Anthocyanin pigments are generally determined by expression of structural genes . Previous studies have shown that the pigments of lotus flowers may fall into the same categories. Proteomic analysis comparing red- and white-flowered lotus cultivars has indicated that expression of anthocyanin synthase (NnANS) and different methylation intensities of its promoter sequence determines anthocyanin accumulation in lotus flowers . Sun et al.  observed that DFR, ANS, and UGT2 showed higher expression levels in yellow petals than in red petals, and the anthocyanin pigments were most likely to be determined by the variation of MYB5 transcription factors. In this study, eight types of anthocyanins were enriched in the red-pigmented tissues, whereas these metabolites were almost undetected in the white portions of ‘Da Sajin’ petals. However, anthocyanin accumulation was not determined by the structural genes in the anthocyanin-specific pathway (typically CHS, DFR, and ANS). The expression deficiency of NnMT, which is responsible for methylation of anthocyanidin, might result in accumulation of unmethylated anthocyanidin and a dramatic decrease in anthocyanin contents in the white tissues of the petals. In addition, up-regulation of proanthocyanin-specific pathway genes was detected in the white tissues of the petals. As anthocyanin and PAs share common intermediates, anthocyanins and PAs might be colocalized in epidermal cells of floral tissues in lotus, allowing the possibility of metabolic crosstalk within the flavonoid pathway. Thus, the two closely related pathways may be overlapped in epidermal cells of flower buds in lotus.

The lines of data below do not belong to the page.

(** * oci-cli: name resolution, compartment walk and instance launch

    A shallow embedding of the command-line client in [main.go]: the three
    resolvers ([resolveCompartmentID], [resolveImageNameToID],
    [resolveShapeNameToID]), the recursive compartment listing
    ([listCompartmentsRecursive]) and the [instances create] handler
    ([createCmd]).

    The repository also keeps two earlier revisions of the file, in which
    compartment resolution tests the prefix [ocid1.] alone and [create] is a
    stub; the embedding follows the current revision.

    The cloud SDK is an external collaborator.  A client is a record of
    functions from requests to results, every call the program makes to a
    client with a request and every line it prints is recorded in a trace,
    and the program's functions compute a trace together with an outcome.
    The SDK sends the request of a call unless it cannot build it (an
    identifier of the path that is nil or empty, a number that JSON cannot
    carry); the result of the call is then an error of the SDK's own. *)

From Stdlib Require Import String Ascii List Bool Arith Lia.
From Stdlib Require Import SpecFloat.
Import ListNotations.

Open Scope list_scope.
Open Scope string_scope.
(** [evaluateTask]; the field [created_at] is left out of the result. *)
Definition evaluateTask (taskId : string) (initialState finalState : SpreadsheetData)
           (expectedSolution : SpreadsheetData) (userActions : list UserAction)
           (criteria : TaskEvaluationCriteria) : SpreadsheetResult :=
  let analysis :=
    SpreadsheetAnalyzer.compareSpreadsheets initialState finalState
      (Some expectedSolution) in
  let tracker := trackerOf userActions in
  let accuracyScore := SpreadsheetAnalyzer.accuracy analysis in
  let efficiencyScore := SpreadsheetAnalyzer.efficiency analysis in
  let bestPracticesScore := calculateBestPracticesScore tracker criteria in
  let feedback := generateTaskFeedback analysis tracker criteria in
  mkResult 0 0 taskId ("Task " ++ taskId) initialState finalState userActions
           (ActionTracker.getFormulasUsed tracker)
           (ActionTracker.getFunctionsUsed tracker)
           (inject_Z (ActionTracker.getTimeSpent tracker))
           accuracyScore
           (inject_Z efficiencyScore)
           (inject_Z bestPracticesScore)
           feedback
           expectedSolution.

End TaskEvaluation.

(* --------------------------------------------------------------------- *)
(** ** State manager: progress and validation utilities                   *)
(* --------------------------------------------------------------------- *)

Module StateQueries.

Import StateManager.

Definition stateWeights (st : ExcelInterviewState) : Q :=
  match st with
  | introduction => 5%Q
  | conceptual_questions => 30%Q
  | practical_tasks => 50%Q
  | feedback_generation => 10%Q
  | conclusion => 5%Q
  end.

(** [x || 1] on a count. *)
Definition orOne (x : Z) : Z := if x =? 0 then 1 else x.

(** [Math.min(100, x)] *)
Definition atMost100 (x : Q) : Q := if Qle_bool 100 x then 100%Q else x.

(** The loop that adds the weights of the states before the current one. *)
Definition completedWeight (st : ExcelInterviewState) : Q :=
  fold_left (fun acc earlier => (acc + stateWeights earlier)%Q)
            (firstn (stateIndex st) stateFlow) 0%Q.

(** [getProgressPercentage()], called at time [now].  On a count
    [x || 0] is [x] itself. *)
Definition getProgressPercentage (this : manager) (now : Z) : Q :=
  let currentState := current_state (session this) in
  let currentStateWeight := stateWeights currentState in
  let sd := state_data (session this) in
  let currentStateProgress :=
    match currentState with
    | conceptual_questions =>
        let conceptualTotal := orOne (total_questions sd) in
        let conceptualCompleted := questions_completed sd in
        (inject_Z conceptualCompleted / inject_Z conceptualTotal * currentStateWeight)%Q
    | practical_tasks =>
        let practicalTotal := orOne (total_tasks sd) in
        let practicalCompleted := tasks_completed sd in
        (inject_Z practicalCompleted / inject_Z practicalTotal * currentStateWeight)%Q
    | _ => if isCurrentStateComplete this now then currentStateWeight else 0%Q
    end in
  atMost100 (completedWeight currentState + currentStateProgress)%Q.
(** The properties that every object inherits from [Object.prototype]: an
    object used as a dictionary has a value under these names without
    having been given one. *)
Definition inherited (k : string) : bool :=
  bool_decide (k ∈ ["constructor"; "hasOwnProperty"; "isPrototypeOf";
                    "propertyIsEnumerable"; "toLocaleString"; "toString";
                    "valueOf"; "__proto__"; "__defineGetter__";
                    "__defineSetter__"; "__lookupGetter__";
                    "__lookupSetter__"]).

(** What [o[k]] gives for an object [o] that is used as a dictionary: the
    value stored under [k]; for a [k] that nothing is stored under and
    that names a property of [Object.prototype], that property (a function,
    or the prototype itself for [__proto__]: truthy, and without any of
    the properties and methods that the code goes on to use); [undefined]
    otherwise. *)
Inductive field (A : Type) :=
| Own (a : A)
| Inherited (k : string)
| Undefined.
Arguments Own {A} a.
Arguments Inherited {A} k.
Arguments Undefined {A}.

Definition read {A} (o : gmap string A) (k : string) : field A :=
  match o !! k with
  | Some a => Own a
  | None => if inherited k then Inherited k else Undefined
  end.

(** Numbers are doubles, with 53 bits for the digits: [number z] is the
    number nearest to the integer [z], the one with the even last digit
    when two are as near.  Every integer up to [2 ^ 53] is a number; above,
    only every second one is, then every fourth, and so on.  (The largest
    number, near [2 ^ 1024], is out of the reach of the counting that is
    done here.) *)
Definition number (z : Z) : Z :=
  let a := Z.abs z in
  if decide (a ≤ 2 ^ 53) then z
  else
    let ulp := 2 ^ (Z.log2 a - 52) in
    let q := a / ulp in
    let r := a mod ulp in
    let digits :=
      if decide (2 * r < ulp) then q
      else if decide (ulp < 2 * r) then q + 1
      else if Z.even q then q else q + 1 in
    Z.sgn z * (digits * ulp).

(** The value of [n] after [n++], for a number [n] that is an integer. *)
Definition increment (n : Z) : Z := number (n + 1).

End Js.

(** ** The diff of two rid sequences: [_patchDiff] *)

Module PatchDiff.

(** A rid read from an array: [None] is [undefined]. *)
Abbreviation rid := (option string).

(** The callbacks [_patchDiff] invokes, in the order it invokes them.
    [_patchDiff] reads no result of a callback and has no effect of its
    own, so that a run of it is the sequence of its calls. *)
Inductive call :=
| OnKeep (id : rid) (m n idx : Z)
| OnAdd (id : rid) (n idx : Z)
| OnRemove (id : rid) (m idx : Z).

#[global] Instance call_eq_dec : EqDecision call.
Proof. solve_decision. Defined.

Section diff.
Variables a b : list string.
Lemma listingPromise_sameWalk fh fh' root path :
  sameWalk fh fh' ->
  forall st, listingPromise fh root path st = listingPromise fh' root path st.
Proof.
  intros Hsame. pose proof Hsame as [Hprune Hmatch].
  induction path as [n d h i s e | n d h i s files IH] using File_ind;
    intros st; rewrite !listingPromise_run; [reflexivity|].
  cbv beta iota delta [getFilesSync].
  rewrite (pushesAll_sameWalk root files Hsame).
  destruct (pushesAll fh' root files) as [p|e1]; [|reflexivity].
  rewrite mapM_ext_in
    with (g := fun c => await (asyncItemOf fh' root c)).
  - destruct (mapM (fun c => await (asyncItemOf fh' root c)) files (st ++ p))
      as [[items s2]|e2]; [|reflexivity].
    now rewrite filterR_ext with (q := _isMatch fh').
  - intros c Hc s2. rewrite Forall_forall in IH. unfold asyncItemOf.
    rewrite <- Hprune. destruct (isDirOrFalse c); [|reflexivity].
    destruct (_shouldFilterDirectory fh root c) as [[|]|e2]; try reflexivity.
    simpl. unfold bind. now rewrite IH.
Qed.

Lemma rootSync_sameWalk fs fh fh' dir :
  sameWalk fh fh' -> _directoriesOnly fh = _directoriesOnly fh' ->
  rootSync fs fh dir = rootSync fs fh' dir.
Proof.
  intros Hsame Hmode. unfold rootSync, rootOutcome.
  rewrite (searchArray_sameWalk (fs dir) (fs dir) Hsame), Hmode.
  destruct (searchArray fh' (fs dir) (fs dir) []) as [[files tr]|e];
    [|reflexivity].
  destruct (_directoriesOnly fh'); [|reflexivity].
  apply filterR_ext. apply Hsame.
Qed.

The present results raise questions about the organization or molecular regulation of the anthocyanin and PA pathways in petals of lotus. The anthocyanin and PA pathways are both regulated at the transcriptional level by MBW complexes . With regard to MYB transcription factors, activators and repressors have both been reported in the regulation of anthocyanin and proanthocyanin accumulation . According to the reports, high light induced anthocyanin pigment of Petunia hybrida is regulated by endogenous MYB transcription factors, not by bHLH or WD40 transcription factors . MdMYB1 acts as a positive regulator of anthocyanin accumulation under high-intensity light in apple . In lotus, MYB transcription factors might coordinately regulate the structural genes in the anthocyanin and PA pathways. However, whether these MYBs act as activators or repressors requires further experimental evidence. With respect to bHLH transcription factors, three genes were up-regulated in white tissues, and one gene showed relatively high expression in red portions of the petals, which was suggestive of functional diversification of the bHLH family in the regulation of the anthocyanin and PA branches. The present study offers the possibility of disrupting the MBW complex by regulation of MYB and bHLH transcription factors at the transcriptional level to balance anthocyanin and PA accumulation.

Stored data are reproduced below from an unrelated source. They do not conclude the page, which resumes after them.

Lemma extractSnippet_window txt query maxLength :
  20 <= maxLength ->
  window_of (Z.to_nat maxLength) txt (extractSnippet txt query maxLength).
Proof.
  intros Hm. unfold extractSnippet.
  set (terms := filter _ _).
  assert (Hbest : forall l acc,
    (forall i, acc = Some i -> (i <= length txt)%nat) ->
    forall i,
      foldl (fun bestIndex term =>
               match indexOf (toLowerCase txt) term, bestIndex with
               | Some index, None => Some index
               | Some index, Some best =>
                   if (index <? best)%nat then Some index else Some best
               | None, _ => bestIndex
               end) acc l = Some i -> (i <= length txt)%nat).
  { induction l as [|t l IH]; intros acc Hacc; [exact Hacc|].
    cbn [foldl]. apply IH. intros i.
    destruct (indexOf (toLowerCase txt) t) as [j|] eqn:Ej; [|apply Hacc].
    apply indexOf_le in Ej. unfold toLowerCase in Ej. rewrite length_fmap in Ej.
    destruct acc as [best|]; [|by intros [= <-]].
    destruct (j <? best)%nat; intros [= <-]; [exact Ej | by apply Hacc]. }
  specialize (Hbest terms None ltac:(discriminate)).
  destruct (foldl _ None terms) as [bestIndex|].
  - specialize (Hbest bestIndex eq_refl).
    set (len := Z.of_nat (length txt)).
    set (start := Z.max 0 (Z.of_nat bestIndex - (maxLength - 20) / 2)).
    set (end_ := Z.min len (start + maxLength)).
    assert (Hpad : 0 <= (maxLength - 20) / 2) by (apply Z.div_pos; lia).
    assert (Hs : 0 <= start <= end_ /\ end_ <= len /\ end_ - start <= maxLength)
      by (subst start end_ len; lia).
    destruct (cut_window txt (Z.to_nat start) (Z.to_nat end_) ltac:(subst len; lia))
      as (Hcut & Hpre & Hpost).
    exists (take (Z.to_nat start) txt),
           (take (Z.to_nat end_ - Z.to_nat start) (drop (Z.to_nat start) txt)),
           (drop (Z.to_nat end_) txt).
    split; [exact Hcut|]. split; [rewrite length_take; lia|].
    assert (Hsub : substring txt start end_
                   = take (Z.to_nat end_ - Z.to_nat start)
                       (drop (Z.to_nat start) txt)).
    { unfold substring. fold len.
      replace (Z.min (Z.max start 0) len) with start by lia.
      replace (Z.min (Z.max end_ 0) len) with end_ by lia.
      replace (Z.min start end_) with start by lia.
      replace (Z.max start end_) with end_ by lia.
      f_equal. lia. }
    rewrite Hsub.
    destruct (Z.gtb_spec start 0) as [Hgt|Hle];
      destruct (Z.ltb_spec end_ len) as [Hlt|Hge].
    + assert (N1 : take (Z.to_nat start) txt <> [])
        by (intros E; apply Hpre in E; lia).
      assert (N2 : drop (Z.to_nat end_) txt <> [])
        by (intros E; apply Hpost in E; subst len; lia).
      destruct (take (Z.to_nat start) txt); [done|].
      destruct (drop (Z.to_nat end_) txt); [done|].
      by rewrite <- app_assoc.
    + assert (N1 : take (Z.to_nat start) txt <> [])
        by (intros E; apply Hpre in E; lia).
      assert (E2 : drop (Z.to_nat end_) txt = []) by (apply Hpost; subst len; lia).
      rewrite E2, app_nil_r.
      by destruct (take (Z.to_nat start) txt).
    + assert (E1 : take (Z.to_nat start) txt = []) by (apply Hpre; lia).
      assert (N2 : drop (Z.to_nat end_) txt <> [])
        by (intros E; apply Hpost in E; subst len; lia).
      rewrite E1.
      by destruct (drop (Z.to_nat end_) txt).
    + assert (E1 : take (Z.to_nat start) txt = []) by (apply Hpre; lia).
      assert (E2 : drop (Z.to_nat end_) txt = []) by (apply Hpost; subst len; lia).
      by rewrite E1, E2, app_nil_r.
  - set (len := Z.of_nat (length txt)).
    set (e := Z.min maxLength len).
    destruct (cut_window txt 0 (Z.to_nat e) ltac:(subst e len; lia))
      as (Hcut & _ & Hpost).
    exists [], (take (Z.to_nat e) txt), (drop (Z.to_nat e) txt).
    rewrite take_0, drop_0, Nat.sub_0_r in Hcut.
    split; [exact Hcut|]. split; [rewrite length_take; subst e; lia|].
    assert (Hsub : substring txt 0 maxLength = take (Z.to_nat e) txt).
    { unfold substring. fold len.
      replace (Z.min (Z.max 0 0) len) with 0 by lia.
      replace (Z.min (Z.max maxLength 0) len) with e by (subst e; lia).
      replace (Z.min 0 e) with 0 by (subst e; lia).
      replace (Z.max 0 e) with e by (subst e; lia).
      rewrite drop_0. f_equal. lia. }
    rewrite Hsub. cbn [app]. f_equal.
    destruct (Z.gtb_spec len maxLength) as [Hgt|Hle].
    + assert (N2 : drop (Z.to_nat e) txt <> [])
        by (intros E; apply Hpost in E; subst e len; lia).
      by destruct (drop (Z.to_nat e) txt).
    + assert (E2 : drop (Z.to_nat e) txt = []) by (apply Hpost; subst e len; lia).
      by rewrite E2.
Qed.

Post-transcriptional regulation of anthocyanin biosynthesis has been reported previously . Translation initiation in eukaryotes begins with the small ribosome subunit loading with the help of eIF1, and then followed by successive ribosome scanning from the initiation codon. Eukaryotic initiation factor 1 (eIF1) is a crucial mediator of this process. Post-transcriptional regulation of anthocyanin biosynthesis regulators in wheat and maize involves the 5′ leader sequence of the mRNA affecting translational efficiency . The wheat TaMyc1 gene, which is a transcriptional factor containing a bHLH domain, governs anthocyanin metabolism in the pericarp of the grain. Regulation of TaMyc1 at the mRNA translational level has been proposed to account for the synthesis of transcript variants differing in their 5′ leader sequences, resulting in differential translation efficiency among the transcripts . In Nelumbo, significant down-regulation of translational initiation factor 1 (NneIF1) and up-regulation of 24 ribosome-related genes was detected in the white tissues of the petals, suggesting that they play a role in post-transcriptional regulation of the translation initiation process. The target of this precise translation regulation might be structural genes or transcription factors; however, experimental evidence is required to elucidate the potential mechanisms (Fig. 8).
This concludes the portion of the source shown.